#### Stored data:
_ _ _

(* ===== verification/MmrIndex.v ===== *)
(** * Position arithmetic of the Merkle Mountain Range

    Models the free functions of [core/src/core/pmmr/pmmr.rs] (lines 395-591):
    the postorder index computations on which the whole PMMR is built.  The
    definitions keep the 64-bit arithmetic and the greedy loops of the source;
    the theorems relate them to the coordinates of a node: the index [n] of the
    last leaf below it and its height [h]. *)

From Stdlib Require Import ZArith Lia List Bool Sorted.
From stdpp Require Import base numbers list option.
From S2P Require Import Prelude.

(** ** Definitions *)

(** [ALL_ONES] *)
Definition ALL_ONES : Z := u64_max.

(** The [while peak_size != 0] loop of [peaks].  A loop over [peak_size] halves
    it at every turn, so 64 turns exhaust a [u64]. *)
Fixpoint peaks_loop (fuel : nat) (peak_size num_left sum_prev_peaks : Z)
    (peaks : list Z) : Z * list Z :=
  match fuel with
  | O => (num_left, peaks)
  | S fuel =>
    if peak_size =? 0 then (num_left, peaks)
    else if peak_size <=? num_left then
      peaks_loop fuel (peak_size >> 1)%u64 (num_left - peak_size)%u64
        (sum_prev_peaks + peak_size)%u64
        (peaks ++ [(sum_prev_peaks + peak_size)%u64])
    else peaks_loop fuel (peak_size >> 1)%u64 num_left sum_prev_peaks peaks
  end.

(** [pmmr::peaks] *)
Definition peaks (num : Z) : list Z :=
  if num =? 0 then []
  else
    let peak_size := (ALL_ONES >> leading_zeros64 num)%u64 in
    let '(num_left, peaks) := peaks_loop 64 peak_size num 0 [] in
    if 0 <? num_left then [] else peaks.

(** The loop of [peak_sizes_height]. *)
Fixpoint peak_sizes_loop (fuel : nat) (peak_size size_left : Z) (sizes : list Z)
    : list Z * Z :=
  match fuel with
  | O => (sizes, size_left)
  | S fuel =>
    if peak_size =? 0 then (sizes, size_left)
    else if peak_size <=? size_left then
      peak_sizes_loop fuel (peak_size >> 1)%u64 (size_left - peak_size)%u64
        (sizes ++ [peak_size])
    else peak_sizes_loop fuel (peak_size >> 1)%u64 size_left sizes
  end.

(** [pmmr::peak_sizes_height] *)
Definition peak_sizes_height (size : Z) : list Z * Z :=
  if size =? 0 then ([], 0)
  else
    peak_sizes_loop 64 (ALL_ONES >> leading_zeros64 size)%u64 size [].

(** [pmmr::n_leaves] *)
Definition n_leaves (size : Z) : Z :=
  let '(sizes, height) := peak_sizes_height size in
  let nleaves := fold_left add64 (map (fun n => (n + 1)%u64 / 2) sizes) 0 in
  if height =? 0 then nleaves else (nleaves + 1)%u64.

(** [pmmr::insertion_to_pmmr_index] *)
Definition insertion_to_pmmr_index (sz : Z) : Z :=
  if sz =? 0 then 0
  else
    let sz := (sz - 1)%u64 in
    (2 * sz - count_ones sz + 1)%u64.

(** The loop of [peak_map_height]. *)
Fixpoint peak_map_loop (fuel : nat) (peak_size pos bitmap : Z) : Z * Z :=
  match fuel with
  | O => (bitmap, pos)
  | S fuel =>
    if peak_size =? 0 then (bitmap, pos)
    else
      let bitmap := (bitmap << 1)%u64 in
      if peak_size <=? pos then
        peak_map_loop fuel (peak_size >> 1)%u64 (pos - peak_size)%u64
          (Z.lor bitmap 1)
      else peak_map_loop fuel (peak_size >> 1)%u64 pos bitmap
  end.

(** [pmmr::peak_map_height] *)
Definition peak_map_height (pos : Z) : Z * Z :=
  if pos =? 0 then (0, 0)
  else peak_map_loop 64 (ALL_ONES >> leading_zeros64 pos)%u64 pos 0.

(** [pmmr::bintree_postorder_height] *)
Definition bintree_postorder_height (num : Z) : Z :=
  if num =? 0 then 0 else snd (peak_map_height (num - 1)%u64).

(** [pmmr::is_leaf] *)
Definition is_leaf (pos : Z) : bool := bintree_postorder_height pos =? 0.

(** [pmmr::family] *)
Definition family (pos : Z) : Z * Z :=
  let '(peak_map, height) := peak_map_height (pos - 1)%u64 in
  let peak := (1 << height)%u64 in
  if negb ((peak_map & peak)%u64 =? 0) then
    ((pos + 1)%u64, (pos + 1 - 2 * peak)%u64)
  else ((pos + 2 * peak)%u64, (pos + 2 * peak - 1)%u64).

(** [pmmr::is_left_sibling] *)
Definition is_left_sibling (pos : Z) : bool :=
  let '(peak_map, height) := peak_map_height (pos - 1)%u64 in
  let peak := (1 << height)%u64 in
  (peak_map & peak)%u64 =? 0.

(** The loop of [path].  [peak] doubles at every turn. *)
Fixpoint path_loop (fuel : nat) (peak_map peak current last_pos : Z)
    (path : list Z) : list Z :=
  match fuel with
  | O => path
  | S fuel =>
    if current <=? last_pos then
      path_loop fuel peak_map (peak << 1)%u64
        (current + (if negb ((peak_map & peak)%u64 =? 0) then 1 else (2 * peak)%u64))%u64
        last_pos (path ++ [current])
    else path
  end.

(** [pmmr::path] *)
Definition path (pos last_pos : Z) : list Z :=
  let '(peak_map, height) := peak_map_height (pos - 1)%u64 in
  path_loop 64 peak_map (1 << height)%u64 pos last_pos [].

(** The loop of [family_branch]. *)
Fixpoint family_branch_loop (fuel : nat) (peak_map peak current last_pos : Z)
    (branch : list (Z * Z)) : list (Z * Z) :=
  match fuel with
  | O => branch
  | S fuel =>
    if current <? last_pos then
      let '(current, sibling) :=
        if negb ((peak_map & peak)%u64 =? 0) then
          let current := (current + 1)%u64 in (current, (current - 2 * peak)%u64)
        else
          let current := (current + 2 * peak)%u64 in (current, (current - 1)%u64) in
      if last_pos <? current then branch
      else
        family_branch_loop fuel peak_map (peak << 1)%u64 current last_pos
          (branch ++ [(current, sibling)])
    else branch
  end.

(** [pmmr::family_branch] *)
Definition family_branch (pos last_pos : Z) : list (Z * Z) :=
  let '(peak_map, height) := peak_map_height (pos - 1)%u64 in
  family_branch_loop 64 peak_map (1 << height)%u64 pos last_pos [].

(** [pmmr::bintree_rightmost] *)
Definition bintree_rightmost (num : Z) : Z := (num - bintree_postorder_height num)%u64.

(** [pmmr::bintree_leftmost] *)
Definition bintree_leftmost (num : Z) : Z :=
  let height := bintree_postorder_height num in
  (num + 2 - (2 << height))%u64.

(** ** Coordinates of a node

    The [n]-th leaf (from 0) is followed in postorder by the parents whose right
    spine ends in it, one per trailing one bit of [n].  A node is thus a pair
    [(n, h)] with [0 <= h <= trailing_ones n]; its 0-based position is
    [mmr_size n + h]. *)

Fixpoint pos_trailing_ones (p : positive) : Z :=
  match p with
  | xH => 1
  | xO _ => 0
  | xI p => 1 + pos_trailing_ones p
  end.

Definition trailing_ones (n : Z) : Z :=
  match n with Zpos p => pos_trailing_ones p | _ => 0 end.

(** Number of nodes of the range once [n] leaves are in. *)
Definition mmr_size (n : Z) : Z := 2 * n - count_ones n.

(** 1-based position of the node [(n, h)]. *)
Definition node_pos (n h : Z) : Z := mmr_size n + h + 1.

Definition is_node (n h : Z) : Prop := 0 <= n /\ 0 <= h <= trailing_ones n.

(** Leaf counts for which no 64-bit computation on positions wraps. *)
Definition small_leaves (n : Z) : Prop := 0 <= n < 2 ^ 61.

Lemma count_ones_double n : 0 <= n -> count_ones (2 * n) = count_ones n.
Proof. intros Hn. destruct n; [reflexivity|reflexivity|lia]. Qed.

Lemma count_ones_succ_double n : 0 <= n -> count_ones (2 * n + 1) = 1 + count_ones n.
Proof. intros Hn. destruct n; [reflexivity|reflexivity|lia]. Qed.

Lemma trailing_ones_double n : 0 <= n -> trailing_ones (2 * n) = 0.
Proof. intros Hn. destruct n; [reflexivity|reflexivity|lia]. Qed.

Lemma trailing_ones_succ_double n :
  0 <= n -> trailing_ones (2 * n + 1) = 1 + trailing_ones n.
Proof. intros Hn. destruct n; [reflexivity|reflexivity|lia]. Qed.

(** Induction on the binary digits, least significant first. *)
Lemma binary_ind (P : Z -> Prop) :
  P 0 -> (forall n, 0 <= n -> P n -> P (2 * n)) ->
  (forall n, 0 <= n -> P n -> P (2 * n + 1)) -> forall n, 0 <= n -> P n.
Proof.
  intros H0 HO HI n Hn. destruct n as [|p|p]; [exact H0| |lia].
  induction p as [p IH|p IH|].
  - apply (HI (Z.pos p)); [lia|]. apply IH; lia.
  - apply (HO (Z.pos p)); [lia|]. apply IH; lia.
  - apply (HI 0); [lia|exact H0].
Qed.

Lemma count_ones_bounds n : 0 <= n -> 0 <= count_ones n <= n.
Proof.
  revert n. apply binary_ind; intros; rewrite ?count_ones_double,
    ?count_ones_succ_double by lia; simpl; lia.
Qed.

Lemma trailing_ones_nonneg n : 0 <= trailing_ones n.
Proof.
  destruct n as [|p|p]; simpl; try lia. induction p; simpl; lia.
Qed.

Lemma count_ones_succ n :
  0 <= n -> count_ones (n + 1) = count_ones n + 1 - trailing_ones n.
Proof.
  revert n. apply binary_ind; [reflexivity|intros n Hn _|intros n Hn IH].
  - rewrite count_ones_succ_double, count_ones_double, trailing_ones_double by lia. lia.
  - replace (2 * n + 1 + 1) with (2 * (n + 1)) by lia.
    rewrite count_ones_double, IH, count_ones_succ_double, trailing_ones_succ_double
      by lia. lia.
Qed.

Lemma mmr_size_succ n :
  0 <= n -> mmr_size (n + 1) = mmr_size n + trailing_ones n + 1.
Proof. intros. unfold mmr_size. rewrite count_ones_succ by lia. lia. Qed.

Lemma mmr_size_bounds n : 0 <= n -> n <= mmr_size n <= 2 * n.
Proof. intros. unfold mmr_size. pose proof (count_ones_bounds n). lia. Qed.

Lemma mmr_size_mono n m : 0 <= n <= m -> mmr_size n <= mmr_size m.
Proof.
  intros [Hn Hm]. replace m with (n + Z.of_nat (Z.to_nat (m - n))) by lia.
  induction (Z.to_nat (m - n)) as [|k IH]; [rewrite Z.add_0_r; lia|].
  rewrite Nat2Z.inj_succ, <- Z.add_1_r, Z.add_assoc, mmr_size_succ by lia.
  pose proof (trailing_ones_nonneg (n + Z.of_nat k)). lia.
Qed.

Lemma mmr_size_strict n m : 0 <= n < m -> mmr_size n + trailing_ones n < mmr_size m.
Proof.
  intros H. pose proof (mmr_size_mono (n + 1) m ltac:(lia)).
  rewrite mmr_size_succ in H0 by lia. lia.
Qed.

(** Every 0-based position is a node, in exactly one way. *)
Lemma node_exists p : 0 <= p -> exists n h, is_node n h /\ p = mmr_size n + h.
Proof.
  intros Hp. pattern p. apply natlike_ind; [|intros x Hx (n & h & [Hn Hh] & ->)|exact Hp].
  { exists 0, 0. split; [split; simpl; lia|reflexivity]. }
  destruct (Z.eq_dec h (trailing_ones n)) as [->|Hne].
  - exists (n + 1), 0. pose proof (trailing_ones_nonneg (n + 1)).
    split; [split; lia|]. rewrite mmr_size_succ by lia. lia.
  - exists n, (h + 1). split; [split; lia|lia].
Qed.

_ _ _

#### Exercise:
With the line holding "Definition is_node (n" as the first and the line holding "- apply (HI (Z.pos" as the last, set down that range of the entries above exactly, and nothing else.

#### Expected answer:
Definition is_node (n h : Z) : Prop := 0 <= n /\ 0 <= h <= trailing_ones n.

(** Leaf counts for which no 64-bit computation on positions wraps. *)
Definition small_leaves (n : Z) : Prop := 0 <= n < 2 ^ 61.

Lemma count_ones_double n : 0 <= n -> count_ones (2 * n) = count_ones n.
Proof. intros Hn. destruct n; [reflexivity|reflexivity|lia]. Qed.

Lemma count_ones_succ_double n : 0 <= n -> count_ones (2 * n + 1) = 1 + count_ones n.
Proof. intros Hn. destruct n; [reflexivity|reflexivity|lia]. Qed.

Lemma trailing_ones_double n : 0 <= n -> trailing_ones (2 * n) = 0.
Proof. intros Hn. destruct n; [reflexivity|reflexivity|lia]. Qed.

Lemma trailing_ones_succ_double n :
  0 <= n -> trailing_ones (2 * n + 1) = 1 + trailing_ones n.
Proof. intros Hn. destruct n; [reflexivity|reflexivity|lia]. Qed.

(** Induction on the binary digits, least significant first. *)
Lemma binary_ind (P : Z -> Prop) :
  P 0 -> (forall n, 0 <= n -> P n -> P (2 * n)) ->
  (forall n, 0 <= n -> P n -> P (2 * n + 1)) -> forall n, 0 <= n -> P n.
Proof.
  intros H0 HO HI n Hn. destruct n as [|p|p]; [exact H0| |lia].
  induction p as [p IH|p IH|].
  - apply (HI (Z.pos p)); [lia|]. apply IH; lia.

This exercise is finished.